VoXtream: Full-Stream Text-to-Speech with Extremely Low Latency
This addresses the need for efficient, real-time TTS systems, particularly for applications requiring immediate audio feedback, though it appears incremental as it builds on existing streaming TTS methods.
The authors tackled the problem of achieving low-latency real-time text-to-speech synthesis by developing VoXtream, a fully autoregressive streaming system that starts speaking from the first word, resulting in an initial delay of 102 ms on GPU while matching or surpassing larger baselines in quality.

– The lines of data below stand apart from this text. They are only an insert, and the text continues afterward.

Lemma update_stored o :
  n + 1 < two63 → a_Version a' = wrap64 (a_Version a + 1) →
  a_TriggerCount a' = wrap64 (a_TriggerCount a + units o) → stored_alarm_ok (n + 1) k a'.
Proof using Hr Ha Hev.
  intros Hn Hv Hc. pose proof (evolve_keys _ _ Hev) as (Ek & _ & Ei & Et & Ed & _).
  destruct (so_alarms _ _ Hr _ _ Ha) as [Hk Hat Had Hai Hav Hac Haa].
  split; [by rewrite Ek|by rewrite Et|by rewrite Ed|by rewrite Ei| | |by apply Hev].
  - rewrite Hv, (wrap_next n); lia.
  - rewrite Hc. destruct o; cbn; [rewrite (wrap_next n); lia|].
    rewrite Z.add_0_r, wrap64_small; [lia|]. unfold in_int64, two63 in *. lia.
Qed.
End update.

Lemma update_ok n r k a a' w o :
  n + 1 < two63 → store_ok n r → ar_alarms r !! k = Some a → evolve a a' →
  a_Version a' = wrap64 (a_Version a + 1) → a_TriggerCount a' = wrap64 (a_TriggerCount a + units o) →
  marks a w →
  (is_Some w → ∃ st, ar_componentAlarms r !! component_key a = Some st ∧ ca_AlarmID st = a_ID a) →
  store_ok (n + 1) (emit o (mark (component_key a) w (put_alarm k a' r))).
Proof.
  intros Hn Hr Ha Hev Hv Hc Hw Hmarked. split; rewrite ?alarms_effect, ?component_effect_map, ?seq_effect.
  - intros k0 b [[<- <-]|[_ Hb]]%lookup_insert_Some; [by eapply update_stored|].
    eapply stored_alarm_mono; [|by eapply so_alarms]. lia.
  - intros k1 k2 b1 b2 (c1 & Hc1 & E1 & _)%(update_back r k a a' Ha Hev)
      (c2 & Hc2 & E2 & _)%(update_back r k a a' Ha Hev) E.
    apply (so_ids _ _ Hr _ _ _ _ Hc1 Hc2). congruence.
  - intros k1 k2 b1 b2 (c1 & Hc1 & _ & (T1 & T2 & T3) & A1')%(update_back r k a a' Ha Hev)
      (c2 & Hc2 & _ & (U1 & U2 & U3) & A2')%(update_back r k a a' Ha Hev) (S1 & S2 & S3) A1 A2 Hext.
    apply (so_one_open _ _ Hr _ _ _ _ Hc1 Hc2); [|auto|auto|by rewrite <-T3].
    repeat split; congruence.
  - intros k0 st. by apply (update_watermark n).
  - intros k0 b. by apply (update_component n).
  - pose proof (so_seq _ _ Hr). destruct o; [rewrite (wrap_next n)|]; lia.
Qed.

(** ** Creations and idle marks *)

Lemma create_ok n r a w e :
  n + 1 < two63 → 0 ≤ n → store_ok n r → candidate_ok a → a_Version a = 1 →
  ar_alarms r !! alarm_key a = None → fresh_id a r →
  (external_rule (a_RuleID a) ∨
   ∀ k b, ar_alarms r !! k = Some b → same_subject a b → ¬ active_alarm b) →
  (component_rule (a_RuleID a) → is_Some w) → marks a w →
  store_ok (n + 1) (emit (Some e) (mark (component_key a) w (put_alarm (alarm_key a) a r))).
Proof.
  intros Hn Hn0 Hr Hc Hv Hnone Hfresh Hopen Hw Hm. split.
  - rewrite alarms_effect. intros k b [[<- <-]|[_ Hb]]%lookup_insert_Some.
    + destruct Hc as [? ? ? ? ? Hcount Hatt _]. split; try done; [lia|lia|]. rewrite Hatt. cbn. lia.
    + eapply stored_alarm_mono; [|by eapply so_alarms]. lia.
  - rewrite alarms_effect.
    intros k k' b b' [[<- <-]|[_ Hb]]%lookup_insert_Some [[<- <-]|[_ Hb']]%lookup_insert_Some E; [done|..].
    + by destruct (Hfresh _ _ Hb').
    + by destruct (Hfresh _ _ Hb).
    + by apply (so_ids _ _ Hr _ _ _ _ Hb Hb').
  - rewrite alarms_effect.
    intros k k' b b' [[<- <-]|[_ Hb]]%lookup_insert_Some [[<- <-]|[_ Hb']]%lookup_insert_Some Hs A A' Hx;
      [done|..|by apply (so_one_open _ _ Hr _ _ _ _ Hb Hb')].
    + destruct Hopen as [?|Hno]; [done|]. by destruct (Hno _ _ Hb' Hs).
    + destruct Hs as (S1 & S2 & S3). rewrite S3 in Hx. destruct Hopen as [?|Hno]; [done|].
      by destruct (Hno _ _ Hb).
  - rewrite alarms_effect, component_effect_map. intros k st Hst Hne.
    assert (∀ k' st', ar_componentAlarms r !! k' = Some st' → ca_AlarmID st' ≠ "" →
      ∃ b, <[alarm_key a:=a]> (ar_alarms r) !! alarm_key b = Some b ∧ k' = component_key b ∧
        ca_AlarmID st' = a_ID b) as Hfwd.
    { intros k' st' Hst' Hne'. destruct (so_watermark _ _ Hr _ _ Hst' Hne') as (b & Hb & -> & E).
      exists b. rewrite lookup_insert_ne; [done|]. intros E'. congruence. }
    destruct w as [st0|]; [apply lookup_insert_Some in Hst as [[<- <-]|[_ Hst]]|]; [|by apply Hfwd..].
    exists a. by rewrite lookup_insert_eq.
  - rewrite alarms_effect, component_effect_map.
    intros k b [[<- <-]|[_ Hb]]%lookup_insert_Some Hcr A.
    + destruct (Hw Hcr) as [st ->]. exists st. by rewrite lookup_insert_eq.
    + destruct (so_component _ _ Hr _ _ Hb Hcr A) as (st & Hst & Hid).
      destruct w as [st0|]; [|by exists st].
      destruct (decide (component_key a = component_key b)) as [E|E];
        [|rewrite lookup_insert_ne by done; by exists st].
      exfalso. destruct (so_alarms _ _ Hr _ _ Hb) as [_ Ht Hd _ _ _ _].
      apply store_key3_inj in E as (E1 & E2 & E3); [|apply Hc|done|apply Hc|done].
      destruct Hopen as [Hx|Hno]; [|by destruct (Hno _ _ Hb)].
      rewrite E3 in Hx. unfold component_rule in Hcr. destruct (external_rule _); [|done].
      by rewrite andb_false_r in Hcr.
  - rewrite seq_effect. pose proof (so_seq _ _ Hr). rewrite (wrap_next n); lia.
Qed.

Lemma idle_ok n r k st :
  store_ok n r → ca_AlarmID st = "" →
  (∀ st', ar_componentAlarms r !! k = Some st' → ca_AlarmID st' = "") →
  store_ok (n + 1) (mark k (Some st) r).
Proof.
  intros Hr Hst Hold. split; cbn.
  - intros k' a Ha. eapply stored_alarm_mono; [|by eapply so_alarms]. lia.
  - apply Hr.
  - apply Hr.
  - intros k' st' [[<- <-]|[_ Hst']]%lookup_insert_Some Hne; [done|by apply (so_watermark _ _ Hr)].
  - intros k' a Ha Hcr A. destruct (so_component _ _ Hr _ _ Ha Hcr A) as (st' & Hst' & Hid).
    exists st'. rewrite lookup_insert_ne; [done|]. intros ->. pose proof (Hold _ Hst') as E.
    by destruct (sa_id _ _ _ (so_alarms _ _ Hr _ _ Ha)); congruence.
  - pose proof (so_seq _ _ Hr). lia.
Qed.

Lemma same_ok n r : store_ok n r → store_ok (n + 1) r.
Proof.
  intros Hr. split; try apply Hr.
  - intros k a Ha. eapply stored_alarm_mono; [|by eapply so_alarms]. lia.
  - pose proof (so_seq _ _ Hr). lia.
Qed.

Lemma effect_ok n r r' : 0 ≤ n → n + 1 < two63 → store_ok n r → alarm_effect r r' → store_ok (n + 1) r'.
Proof.
  intros Hn0 Hn Hr [|k st Hst Hold|k a a' w o Ha Hev Hv Hc Hw _ Hm|a w e Hc Hv Hnone Hf Hx Hw Hm _].
  - by apply same_ok.
  - by apply idle_ok.
  - by apply update_ok.
  - by apply create_ok.
Qed.

Lemma empty_ok : store_ok 0 empty_alarm_repo.
Proof. split; cbn; try done. Qed.
End invariant.

Section history.
Context `{AlarmDetails, !AlarmJson, MapOrder, !MapOrderLaws, Platform, UpperCase}.

(** ** Events *)

(** A step, or a drain of the outbox while other steps happen; the events
    sent are logged in order. *)
Inductive alarm_event :=
  | EvOp (op : alarm_op)
  | EvDrain (limit : nat) (publish : OutboxEvent → option error) (during : list alarm_op).

Fixpoint exec_ops (ops : list alarm_op) (r : alarm_repo) : alarm_repo :=
  match ops with [] => r | op :: ops => exec_ops ops (exec_op op r) end.
Definition exec_event (ev : alarm_event) (s : alarm_repo * list OutboxEvent)
    : alarm_repo * list OutboxEvent :=
  match ev with
  | EvOp op => (exec_op op s.1, s.2)
  | EvDrain limit publish during =>
    let '(sent, _, r) := DrainOutbox limit publish (exec_ops during) s.1 in (r, s.2 ++ sent)
  end.
Fixpoint exec_events (evs : list alarm_event) (s : alarm_repo * list OutboxEvent)
    : alarm_repo * list OutboxEvent :=
  match evs with [] => s | ev :: evs => exec_events evs (exec_event ev s) end.

Fixpoint ops_ok (ops : list alarm_op) (r : alarm_repo) : Prop :=
  match ops with [] => True | op :: ops => op_ok op r ∧ ops_ok ops (exec_op op r) end.
Definition event_ok (ev : alarm_event) (r : alarm_repo) : Prop :=
  match ev with EvOp op => op_ok op r | EvDrain _ _ during => ops_ok during r end.
Fixpoint events_ok (evs : list alarm_event) (s : alarm_repo * list OutboxEvent) : Prop :=
  match evs with [] => True | ev :: evs => event_ok ev s.1 ∧ events_ok evs (exec_event ev s) end.

Definition event_size (ev : alarm_event) : nat :=
  match ev with EvOp _ => 1 | EvDrain _ _ during => length during end.
Definition events_size (evs : list alarm_event) : Z := Z.of_nat (sum_list (event_size <$> evs)).

(** ** The ledger *)

Definition reports_of (i : string) (l : list OutboxEvent) : Z :=
  Z.of_nat (length (filter (λ e, oe_Key e = i) l)).

(** All report events so far, sent or queued. *)
Record ledger (log : list OutboxEvent) (r : alarm_repo) : Prop := {
  lg_seq : oe_Seq <$> log = seqZ 1 (ar_outboxSeq r);
  lg_count : ∀ k a, ar_alarms r !! k = Some a → a_TriggerCount a = reports_of (a_ID a) log;
  lg_alarm : ∀ e, e ∈ log → oe_Topic e = TopicAlarmReported ∧
    ∃ k a, ar_alarms r !! k = Some a ∧ oe_Key e = a_ID a }.

Lemma reports_of_app i l l' : reports_of i (l ++ l') = reports_of i l + reports_of i l'.
Proof. unfold reports_of. rewrite filter_app, length_app. lia. Qed.

Lemma reports_of_one i e : reports_of i [e] = if decide (oe_Key e = i) then 1 else 0.
Proof. unfold reports_of. rewrite filter_cons. by case_decide. Qed.

Lemma reports_of_none i l : (∀ e, e ∈ l → oe_Key e ≠ i) → reports_of i l = 0.
Proof.
  intros Hl. unfold reports_of. induction l as [|e l IH]; [done|].
  rewrite filter_cons, decide_False by (apply Hl; left). apply IH. intros e' He'. apply Hl. by right.
Qed.

Definition queued (seq : Z) (o : option OutboxEvent) : list OutboxEvent :=
  match o with Some e => [e <| oe_Seq := wrap64 (seq + 1) |>] | None => [] end.

Lemma outbox_effect o w kc k a r :
  ar_outbox (emit o (mark kc w (put_alarm k a r))) = ar_outbox r ++ queued (ar_outboxSeq r) o.
Proof. destruct o, w; cbn; by rewrite ?app_nil_r. Qed.

Lemma seq_queued n r log o :
  n + 1 < two63 → store_ok n r → oe_Seq <$> log = seqZ 1 (ar_outboxSeq r) →
  oe_Seq <$> (log ++ queued (ar_outboxSeq r) o) =
  seqZ 1 (match o with Some _ => wrap64 (ar_outboxSeq r + 1) | None => ar_outboxSeq r end).
Proof.
  intros Hn Hr Hl. rewrite fmap_app, Hl. pose proof (so_seq _ _ Hr) as Hs.
  destruct o as [e|]; cbn; [|by rewrite app_nil_r].
  rewrite (wrap_next n) by lia. rewrite seqZ_app by lia. cbn. f_equal. by rewrite Z.add_comm.
Qed.

Lemma ledger_update n r log k a a' w o :
  n + 1 < two63 → store_ok n r → ledger log r → ar_alarms r !! k = Some a → evolve a a' →
  a_TriggerCount a' = wrap64 (a_TriggerCount a + units o) → reports a o →
  ledger (log ++ queued (ar_outboxSeq r) o) (emit o (mark (component_key a) w (put_alarm k a' r))).
Proof.
  intros Hn Hr [Hseq Hcount Hlog] Ha Hev Hc Ho. destruct (evolve_keys _ _ Hev) as (_ & _ & Ei & _).
  destruct (so_alarms _ _ Hr _ _ Ha) as [_ _ _ _ _ Hac _].
  split.
  - rewrite seq_effect. by apply (seq_queued n).
  - rewrite alarms_effect. intros k' b [[<- <-]|[Hne Hb]]%lookup_insert_Some.
    + rewrite reports_of_app, Ei, <-(Hcount _ _ Ha), Hc. destruct o as [e|]; cbn [queued units].
      * rewrite reports_of_one, decide_True by apply Ho. apply (wrap_next n); lia.
      * rewrite !Z.add_0_r. unfold reports_of. cbn. rewrite wrap64_small; [lia|].
        unfold in_int64, two63 in *. lia.
    + rewrite reports_of_app, <-(Hcount _ _ Hb), (reports_of_none _ (queued _ _)); [lia|].
      destruct o as [e|]; cbn; [|by intros ? ?%not_elem_of_nil].
      intros e' ->%list_elem_of_singleton. cbn. destruct Ho as [-> _].
      intros E. by destruct Hne; apply (so_ids _ _ Hr _ _ _ _ Ha Hb).
  - rewrite alarms_effect. intros e [He|He]%elem_of_app.
    + destruct (Hlog _ He) as (Ht & k' & b & Hb & E). split; [done|].
      destruct (decide (k = k')) as [<-|Hne].
      * exists k, a'. rewrite lookup_insert_eq. split; [done|]. congruence.
      * exists k', b. by rewrite lookup_insert_ne.
    + destruct o as [e0|]; cbn in He; [|by apply not_elem_of_nil in He].
      apply list_elem_of_singleton in He as ->. cbn. destruct Ho as [-> ->]. split; [done|].
      exists k, a'. by rewrite lookup_insert_eq.
Qed.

We present VoXtream, a fully autoregressive, zero-shot streaming text-to-speech (TTS) system for real-time use that begins speaking from the first word. VoXtream directly maps incoming phonemes to audio tokens using a monotonic alignment scheme and a dynamic look-ahead that does not delay onset. Built around an incremental phoneme transformer, a temporal transformer predicting semantic and duration tokens, and a depth transformer producing acoustic tokens, VoXtream achieves, to our knowledge, the lowest initial delay among publicly available streaming TTS: 102 ms on GPU. Despite being trained on a mid-scale 9k-hour corpus, it matches or surpasses larger baselines on several metrics, while delivering competitive quality in both output- and full-streaming settings. Demo and code are available at https://herimor.github.io/voxtream.